« Dieu est mort, Marx est mort, et moi-même je ne me sens pas très bien… » disait Woody Allen. Mais là clairement je me sens bien. Un autre dieu est passé par là, le dieu foot. La France est championne du monde, la France chavire de bonheur … et moi avec.

Mais que se passe-t-il? Un tournoi de foot pour fédérer, pour nous faire vibrer, pour nous unir dans une fraternité  …  quoi juste quelques matchs de foot ? Allons-bon …  Que se passe-t-il en ce bas monde, pour que 23 jeunes joueurs qui courent après un ballon arrivent à eux seuls à faire descendre dans la rue des millions de citoyens ? Dans notre histoire, seules les fins de guerre et les armistices avaient vu cela.

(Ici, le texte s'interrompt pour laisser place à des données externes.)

(* ===== verification/DomainTags.v ===== *)
(** * Core: domains and their keyed tags ([domain.rs])

    Host normalisation, the match of two hosts, and the keyed tag sets that
    stand for a host in the encrypted index.  The [url] crate is a parameter. *)

From S2P Require Import Prelude ThirdParty.
From Stdlib Require Import ZArith Lia Strings.String Strings.Ascii Strings.Byte.
From stdpp Require Import base list option strings numbers.
From S2P Require Import Text.
Open Scope Z_scope.

(** [url::Url::parse]: the parsed URL is used for its [host_str] only. *)
Class UrlParse := url_parse : string -> option (option string).

(** ** More of [str] *)

Definition DOT : ascii := "."%char.

(** [trim_start_matches], [trim_end_matches], [trim_matches] on a character. *)
Fixpoint trim_start_matches (c : ascii) (s : string) : string :=
  match s with
  | EmptyString => EmptyString
  | String a r => if Ascii.eqb a c then trim_start_matches c r else s
  end.
Fixpoint trim_end_matches (c : ascii) (s : string) : string :=
  match s with
  | EmptyString => EmptyString
  | String a r =>
    match trim_end_matches c r with
    | EmptyString => if Ascii.eqb a c then EmptyString else String a EmptyString
    | r => String a r
    end
  end.
Definition trim_matches (c : ascii) (s : string) : string := trim_end_matches c (trim_start_matches c s).

(** [str::ends_with]. *)
Fixpoint ends_with (suffix s : string) : bool :=
  String.eqb suffix s || match s with EmptyString => false | String _ s => ends_with suffix s end.

(** [[&str]::join]. *)
Fixpoint join (c : ascii) (l : list string) : string :=
  match l with
  | [] => EmptyString
  | [s] => s
  | s :: l => s +:+ String c (join c l)
  end.

(** ** Hosts *)

Definition MAX_CHAIN_TAGS : nat := 10.
Definition DOMAIN_TAG_KEY_ID : Z := 1.

Definition non_empty (s : string) : option string := if String.eqb s "" then None else Some s.

Section Domain.
Context `{UrlParse, Hmac}.

(** The closure [extract] of [normalize_host]. *)
Definition extract (host_str : option string) : option string :=
  h ← trim_matches DOT <$> host_str;
  let h := default h (strip_prefix "[" h ≫= strip_last "]"%char) in
  non_empty h.

Definition try_parse (s : string) : option string := url_parse s ≫= extract.

(** [normalize_host]. *)
Definition normalize_host (value : string) : option string :=
  let trimmed := to_ascii_lowercase (trim_matches DOT (trim value)) in
  if String.eqb trimmed "" then None
  else match try_parse trimmed with
       | Some host => Some host
       | None =>
         match try_parse ("dummy://" +:+ trimmed) with
         | Some host => Some host
         | None =>
           non_empty (trim_matches DOT (trim_end_matches "]"%char
             (trim_start_matches "["%char (trim_matches DOT trimmed))))
         end
       end.

(** [domains_match]. *)
Definition domains_match (request_domain entry_url_or_domain : string) : bool :=
  match normalize_host request_domain, normalize_host entry_url_or_domain with
  | Some request_host, Some entry_host =>
    String.eqb request_host entry_host
    || ends_with ("." +:+ entry_host) request_host || ends_with ("." +:+ request_host) entry_host
  | _, _ => false
  end.

(** [domain_chain_suffixes]: the loop over the labels, up to the cap. *)
Fixpoint chains (fuel : nat) (labels : list string) : list string :=
  match fuel, labels with
  | S fuel, _ :: rest => join DOT labels :: chains fuel rest
  | _, _ => []
  end.
Definition domain_chain_suffixes (normalized_host : string) : list string :=
  if String.eqb normalized_host "" then [] else chains MAX_CHAIN_TAGS (split_char DOT normalized_host).

Record ChainTags := { root : bytes; suffixes : list bytes }.

(** [ChainTags::all]. *)
Definition all (t : ChainTags) : list bytes := root t :: suffixes t.

(** [compute_chain_tags_for_normalized]; HMAC takes a key of any length. *)
Definition hmac_one (tag_key : bytes) (chain : string) : bytes := hmac_sha256 tag_key (as_bytes chain).
Definition compute_chain_tags_for_normalized (tag_key : bytes) (normalized_host : string) : option ChainTags :=
  match domain_chain_suffixes normalized_host with
  | [] => None
  | root_chain :: rest => Some {| root := hmac_one tag_key root_chain; suffixes := List.map (hmac_one tag_key) rest |}
  end.

(** [compute_domain_chain_tags]. *)
Definition compute_domain_chain_tags (tag_key : bytes) (host : string) : option ChainTags :=
  normalize_host host ≫= compute_chain_tags_for_normalized tag_key.

(** [ct_set_contains]: every member is compared. *)
Definition ct_set_contains (set : list bytes) (needle : bytes) : bool :=
  fold_left (fun hit m => hit || bool_decide (m = needle)) set false.

(** [chain_tag_sets_match]. *)
Definition chain_tag_sets_match (a b : ChainTags) : bool :=
  ct_set_contains (all b) (root a) || ct_set_contains (all a) (root b).
End Domain.

(** ** Suffix chains *)

Lemma ends_with_spec suffix s : ends_with suffix s = true <-> exists p, s = p +:+ suffix.
Proof.
  induction s as [|a s IH]; simpl.
  - rewrite orb_false_r. split.
    + intros E%String.eqb_eq. by exists EmptyString.
    + intros (p & E). apply String.eqb_eq. destruct p; [by rewrite E|discriminate].
  - rewrite orb_true_iff, IH. split.
    + intros [E%String.eqb_eq|(p & ->)]; [by exists EmptyString|by exists (String a p)].
    + intros ([|b p] & E); [left; by apply String.eqb_eq|]. right. injection E as -> ->. eauto.
Qed.

Lemma split_char_nonempty c s : split_char c s <> [].
Proof. destruct s as [|a s]; simpl; [done|]. case_match; [done|]. by destruct (split_char c s). Qed.

Lemma join_cons c l ls : ls <> [] -> join c (l :: ls) = l +:+ String c (join c ls).
Proof. by destruct ls. Qed.

Lemma join_split c s : join c (split_char c s) = s.
Proof.
  induction s as [|a s IH]; [done|]. cbn [split_char]. destruct (Ascii.eqb a c) eqn:E.
  - apply Ascii.eqb_eq in E as ->. rewrite join_cons by apply split_char_nonempty. by rewrite IH.
  - pose proof (split_char_nonempty c s). destruct (split_char c s) as [|l ls]; [done|].
    destruct ls as [|l' ls]; [simpl in *; congruence|]. rewrite <- IH, !join_cons by done. reflexivity.
Qed.

(** No piece of a split contains the separator. *)
Definition free (c : ascii) : string -> bool := all_chars (fun a => negb (Ascii.eqb a c)).

Lemma split_char_free c s : Forall (fun l => free c l = true) (split_char c s).
Proof.
  induction s as [|a s IH]; [by repeat constructor|]. cbn [split_char]. destruct (Ascii.eqb a c) eqn:E; [by constructor|].
  pose proof (split_char_nonempty c s). destruct IH as [|l ls Hl Hls]; [done|]. constructor; [|done].
  unfold free in *. simpl. by rewrite E, Hl.
Qed.

(** A separator-free prefix of a text is cut off at the first separator. *)
Lemma free_cut c l r p t :
  free c l = true -> l +:+ String c r = p +:+ String c t ->
  (p = l /\ r = t) \/ exists p', p = l +:+ String c p' /\ r = p' +:+ String c t.
Proof.
  revert p. induction l as [|a l IH]; intros p Hf E; simpl in *.
  - destruct p as [|b p]; simpl in E; [injection E as ->; by left|]. injection E as <- ->. right. by exists p.
  - unfold free in *. simpl in Hf. apply andb_true_iff in Hf as [Ha Hf]. destruct p as [|b p]; injection E as E1 E2.
    + subst a. by rewrite Ascii.eqb_refl in Ha.
    + subst b. destruct (IH _ Hf E2) as [[-> ->]|(p' & -> & ->)]; [by left|right; eauto].
Qed.

Lemma append_sep (a b : string) c t : a +:+ String c (b +:+ t) = (a +:+ String c b) +:+ t.
Proof. induction a as [|x a IH]; [done|]. exact (f_equal (String x) IH). Qed.

Lemma free_no_sep c l p t : free c l = true -> l <> p +:+ String c t.
Proof.
  intros Hf ->. unfold free in Hf. rewrite all_chars_app in Hf. simpl in Hf.
  rewrite Ascii.eqb_refl in Hf. simpl in Hf. by rewrite andb_false_r in Hf.
Qed.

Lemma chains_spec n ls h :
  Forall (fun l => free DOT l = true) ls -> ls <> [] -> (length ls <= n)%nat ->
  h ∈ chains n ls <-> h = join DOT ls \/ exists p, join DOT ls = p +:+ String DOT h.
Proof.
  revert n. induction ls as [|l ls IH]; intros n Hf Hne Hn; [done|]. inversion_clear Hf as [|? ? Hl Hls].
  destruct n as [|n]; simpl in Hn; [lia|]. cbn [chains]. rewrite elem_of_cons.
  destruct (decide (ls = [])) as [->|Hne'].
  - assert (chains n [] = []) as -> by (by destruct n). split.
    + intros [E|E]; [by left|]. by apply elem_of_nil in E.
    + intros [E|(p & E)]; [by left|]. simpl in E. by apply free_no_sep in E.
  - rewrite join_cons by done. rewrite IH by (done || lia). split.
    + intros [E|[->|(p & E)]]; [by left|right; by exists l|right]. exists (l +:+ String DOT p). by rewrite E, append_sep.
    + intros [E|(p & E)]; [by left|right]. apply free_cut in E as [[-> E]|(p' & _ & E)]; [by left|right; by exists p'|done].
Qed.

(** The chains up to any length are among the suffixes. *)
Lemma chains_sound n ls h :
  Forall (fun l => free DOT l = true) ls ->
  h ∈ chains n ls -> h = join DOT ls \/ exists p, join DOT ls = p +:+ String DOT h.
Proof.
  intros Hf Hin. destruct ls as [|l ls]; [destruct n; by apply elem_of_nil in Hin|].
  revert l ls Hf Hin. induction n as [|n IH]; intros l ls Hf Hin; [by apply elem_of_nil in Hin|].
  cbn [chains] in Hin. apply elem_of_cons in Hin as [->|Hin]; [by left|].
  destruct ls as [|l' ls]; [destruct n; by apply elem_of_nil in Hin|]. inversion_clear Hf as [|? ? Hl Hls].
  rewrite join_cons by done. right. destruct (IH _ _ Hls Hin) as [->|(p & ->)]; [by exists l|].
  exists (l +:+ String DOT p). apply append_sep.
Qed.

Lemma ct_set_contains_spec set n : ct_set_contains set n = true <-> n ∈ set.
Proof.
  unfold ct_set_contains.
  assert (forall hit, fold_left (fun hit m => hit || bool_decide (m = n)) set hit = true <-> hit = true \/ n ∈ set) as G.
  { induction set as [|m set IH]; intros hit; simpl.
    - split; [by left|intros [E|E]; [done|by apply elem_of_nil in E]].
    - rewrite IH, orb_true_iff, elem_of_cons, bool_decide_eq_true. naive_solver. }
  rewrite G. naive_solver.
Qed.

(** ** Tags against hosts *)

Section Facts.
Context `{UrlParse, Hmac}.

Lemma normalize_host_nonempty v h : normalize_host v = Some h -> h <> EmptyString.
Proof.
  assert (forall s h, non_empty s = Some h -> h <> EmptyString) as N.
  { intros s h' E ->. unfold non_empty in E. destruct (String.eqb s "") eqn:Es; [discriminate|].
    injection E as ->. discriminate. }
  assert (forall s h, try_parse s = Some h -> h <> EmptyString) as T.
  { intros s h' E. unfold try_parse in E. apply bind_Some in E as (o & _ & E). unfold extract in E.
    apply bind_Some in E as (x & _ & E). eauto. }
  unfold normalize_host. intros E. repeat case_match; simplify_eq; eauto.
Qed.

Lemma compute_tags_inv key v t :
  compute_domain_chain_tags key v = Some t ->
  exists h, normalize_host v = Some h /\ root t = hmac_one key h /\
    domain_chain_suffixes h = chains MAX_CHAIN_TAGS (split_char DOT h) /\
    all t = List.map (hmac_one key) (domain_chain_suffixes h).
Proof.
  unfold compute_domain_chain_tags. intros (h & Hh & E)%bind_Some. exists h. split; [done|].
  unfold compute_chain_tags_for_normalized, domain_chain_suffixes in *.
  apply normalize_host_nonempty in Hh. apply String.eqb_neq in Hh. rewrite Hh in *.
  change MAX_CHAIN_TAGS with (S 9) in *. cbn [chains] in E |- *. pose proof (split_char_nonempty DOT h) as Hne.
  pose proof (join_split DOT h) as J. destruct (split_char DOT h) as [|l ls]; [done|]. rewrite J in E |- *.
  injection E as <-. by split_and!.
Qed.

(** One host is the other or a dot-suffix of it. *)
Definition under (h g : string) : Prop := h = g \/ exists p, g = p +:+ String DOT h.

Lemma domains_match_spec a b ha hb :
  normalize_host a = Some ha -> normalize_host b = Some hb ->
  domains_match a b = true <-> under ha hb \/ under hb ha.
Proof.
  intros Ha Hb. unfold domains_match. rewrite Ha, Hb, !orb_true_iff, String.eqb_eq, !ends_with_spec. unfold under.
  split.
  - intros [[->|E]|E]; auto.
  - intros [[->|E]|[->|E]]; auto.
Qed.

(** The root tag of one host is among the tags of another: the first host is
    above the second, or two different chains have one tag. *)
Lemma root_in_tags key ha hb :
  domain_chain_suffixes hb = chains MAX_CHAIN_TAGS (split_char DOT hb) ->
  hmac_one key ha ∈ List.map (hmac_one key) (domain_chain_suffixes hb) ->
  under ha hb \/ exists c, c ∈ domain_chain_suffixes hb /\ collision (hmac_sha256 key) (as_bytes ha) (as_bytes c).
Proof.
  intros Ec Hin. apply list_elem_of_In, in_map_iff in Hin as (c & Hc & Hin%list_elem_of_In). pose proof Hin as Hin'.
  rewrite Ec in Hin. apply chains_sound in Hin; [|apply split_char_free]. rewrite join_split in Hin.
  destruct (decide (as_bytes ha = as_bytes c)) as [E|E].
  - left. assert (ha = c) as -> by (apply (f_equal string_of_list_byte) in E; unfold as_bytes in E;
      by rewrite !string_of_list_byte_of_string in E). exact Hin.
  - right. by exists c.
Qed.

Lemma tags_of_under key ha hb :
  (length (split_char DOT hb) <= MAX_CHAIN_TAGS)%nat -> under ha hb ->
  domain_chain_suffixes hb = chains MAX_CHAIN_TAGS (split_char DOT hb) ->
  hmac_one key ha ∈ List.map (hmac_one key) (domain_chain_suffixes hb).
Proof.
  intros Hlen Hu ->. apply list_elem_of_In, in_map, list_elem_of_In. apply chains_spec; [apply split_char_free|apply split_char_nonempty|done|].
  by rewrite join_split.
Qed.

(** The encrypted index answers the question [domains_match] asks.  If
    the tag sets of two domains match, their hosts are equal or one is a
    dot-suffix of the other, unless one host and a suffix of the other collide
    under the keyed hash; and hosts of at most [MAX_CHAIN_TAGS] labels that match are
    found through their tags. *)
Theorem tags_decide_match key a b ta tb :
  compute_domain_chain_tags key a = Some ta -> compute_domain_chain_tags key b = Some tb ->
  (chain_tag_sets_match ta tb = true ->
   domains_match a b = true \/
   exists h g c, (normalize_host a = Some h /\ normalize_host b = Some g \/ normalize_host a = Some g /\ normalize_host b = Some h) /\
     c ∈ domain_chain_suffixes g /\ collision (hmac_sha256 key) (as_bytes h) (as_bytes c)) /\
  ((forall h, normalize_host a = Some h \/ normalize_host b = Some h ->
      (length (split_char DOT h) <= MAX_CHAIN_TAGS)%nat) ->
   domains_match a b = true -> chain_tag_sets_match ta tb = true).
Proof.
  intros (ha & Ha & Ra & Sa & Aa)%compute_tags_inv (hb & Hb & Rb & Sb & Ab)%compute_tags_inv.
  rewrite (domains_match_spec _ _ _ _ Ha Hb). unfold chain_tag_sets_match.
  rewrite orb_true_iff, !ct_set_contains_spec, Ra, Rb, Aa, Ab. split.
  - intros [E|E]; apply root_in_tags in E as [U|(c & C1 & C2)]; auto; right; eauto 12.
  - intros Hlen [U|U]; [left|right]; apply tags_of_under; auto.
Qed.
End Facts.

(** ** Witness *)

Module Demo.
Export Concrete.

(** A URL parser for [scheme://host/path]. *)
#[export] Instance simple_url : UrlParse := fun s =>
  match split_once_str "://" s with
  | Some (_, rest) => Some (Some (match split_once "/"%char rest with Some (host, _) => host | None => rest end))
  | None => None
  end.

Definition no_tags : ChainTags := {| root := []; suffixes := [] |}.
Definition tags_of (s : string) : ChainTags := default no_tags (compute_domain_chain_tags [Byte.x01] s).

Lemma tags_decide_match_witness :
  chain_tag_sets_match (tags_of "Login.GitLab.com.") (tags_of "https://gitlab.com/users") = true.
Proof.
  refine (proj2 (tags_decide_match [Byte.x01] "Login.GitLab.com." "https://gitlab.com/users"
    (tags_of "Login.GitLab.com.") (tags_of "https://gitlab.com/users") _ _) _ _).
  - vm_compute. reflexivity.
  - vm_compute. reflexivity.
  - intros h [E|E]; vm_compute in E; injection E as <-; vm_compute; lia.
  - vm_compute. reflexivity.
Defined.
End Demo.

Nous avons tous vibré de joie, et cette joie était celle de l’appartenance. Quoi de plus normal, une équipe de France, ça représente la France. Et puis chacun en tirera ensuite la signification qui lui est propre. Le pur amour du foot, les valeurs du sport, ses aspects fédérateurs, l’hymne à la jeunesse, à la diversité, et la joie qui unit tous un pays, après que ce pays l’eut été dans d’autres souvenirs récents, bien plus tragiques. Il y aura aussi les exégèses politiques, économiques, et que sais-je encore ?

Je suis comme des millions de français, et peut-être surtout de françaises, je ne comprends pas grand-chose au foot, mieux vaut d’emblée l’avouer. Mais tous les quatre ans, pour rien au monde je ne raterais le Mondial, et encore exclusivement si c’est la France qui joue ! Faute avouée … mais voilà, je m’intéresse au fonctionnement d’une équipe, d’une entreprise.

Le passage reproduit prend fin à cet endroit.